Intermediate coding: During this stage of the coding process, substantive codes were developed out of the intermediate coding. I returned to the broad emergent themes of the intermediate coding with a new critical eye, re-reading the transcripts and subsequent themes again before distilling them further to develop solid coding categories around five broad themes. Each theme was assigned a name that represented the emergent theme of each section.

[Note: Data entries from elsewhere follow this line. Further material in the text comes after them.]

(** Requests served one after another: after a refresh that succeeds, its token
    is spent and the new one is the only one of the family that can be
    exchanged; and presenting the old one again, at any later time and after any
    requests in between, is refused and leaves no token of the family that can
    be exchanged. *)
Theorem refresh_in_turn w now plain res rqs later :
  tokens_ok (as_tokens w) -> fst (step w (now, RRefresh plain)) = Some (inl res) ->
  let w1 := snd (step w (now, RRefresh plain)) in
  let w2 := run w1 rqs in
  let w3 := snd (step w2 (later, RRefresh plain)) in
  exists fam,
    (exists new, new ∈ as_tokens w1 /\ t_TokenHash new = hashToken (RefreshPlain res) /\ t_FamilyID new = fam /\
       forall r, r ∈ as_tokens w1 -> held r -> t_FamilyID r = fam -> r = new) /\
    fst (step w2 (later, RRefresh plain)) = Some (inr errBadCredentials) /\
    forall r, r ∈ as_tokens w3 -> held r -> t_FamilyID r <> fam.
Proof.
  intros Hok Hr w1 w2 w3. unfold w1, w3 in *. clear w1 w3. unfold w2. clear w2. rewrite !step_refresh in *.
  cbn [fst snd] in *. set (w0 := w <| as_clock := now |>) in *.
  pose proof (Refresh_cases plain noMeta w0) as Hc. cbv zeta in Hc.
  injection Hr as Hr. set (w1 := snd (Refresh plain noMeta w0)) in *.
  destruct (tk_GetByHash _ _) as [t|] eqn:Eg; [|destruct Hc as [E _]; congruence].
  apply tk_GetByHash_spec in Eg as [Ht Eh]. destruct (Compromised t) eqn:Ec; [destruct Hc as [E _]; congruence|].
  apply Compromised_spec in Ec. destruct Hc as [[E _]|(_ & tok & Ef & _ & Hc)]; [congruence|].
  destruct (tk_Insert _ _) as [ts2|] eqn:Ei; [|destruct Hc as [_ [e E]]; congruence].
  destruct Hc as [E1 (res' & Er & Etok)]. assert (res' = res) as -> by congruence. apply tk_Insert_inv in Ei.
  exists (t_FamilyID t). split; [|].
  - set (new := tok <| t_RotatedAt := None |> <| t_RevokedAt := None |>) in *. exists new.
    rewrite E1, Ei. split; [apply elem_of_app; right; by apply list_elem_of_singleton|]. split; [done|]. split; [done|].
    intros r [Hr1|Hr1]%elem_of_app Hh Efam; [|by apply list_elem_of_singleton in Hr1].
    exfalso. by apply (tk_MarkRotated_spent (as_tokens w0) t (as_clock w0) Hok Ht Ec r Hr1 Hh).
  - set (t' := t <| t_RotatedAt := Some (as_clock w0) |>).
    assert (t' ∈ as_tokens w1) as Ht'.
    { rewrite E1, Ei. apply elem_of_app. left. unfold tk_MarkRotated. change (map ?f ?l) with (f <$> l).
      apply list_elem_of_fmap. exists t. by rewrite decide_True. }
    destruct (run_grows rqs w1 t' Ht') as (t2 & Ht2 & _ & Eh2 & Ef2 & _ & Hh2).
    set (w2 := (run w1 rqs) <| as_clock := later |>).
    assert (tokens_ok (as_tokens w2)) as Hok2 by (apply run_tokens; unfold w1; by apply Refresh_tokens).
    destruct (Refresh_spent w2 t2 plain Hok2 Ht2) as [Hrefused Hnone].
    { by rewrite Eh2. }
    { intros Hh. by destruct (Hh2 Hh). }
    split; [by rewrite Hrefused|]. intros r Hr2 Hh. rewrite <- (Ef2 : t_FamilyID t2 = t_FamilyID t). by apply Hnone.
Qed.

The five broad themes that emerged were: 1) ‘graffiti is a rule-driven practice with clear guidelines’; 2) 'graffiti is an iterative practice that requires time and repetition in order to learn the practice’; 3)

‘graffiti requires mastery, much like an apprenticeship’; 4) ‘graffiti is a skill-driven practice’; and 5) ‘knowledge acquisition is very important, not just technical skills, but cultural knowledge as well’. Such cultural knowledge includes the history of the culture, its origins and genesis, and who the masters are, as well as knowledge of the rules of the practice that enable authentic participation in the graffiti writing culture.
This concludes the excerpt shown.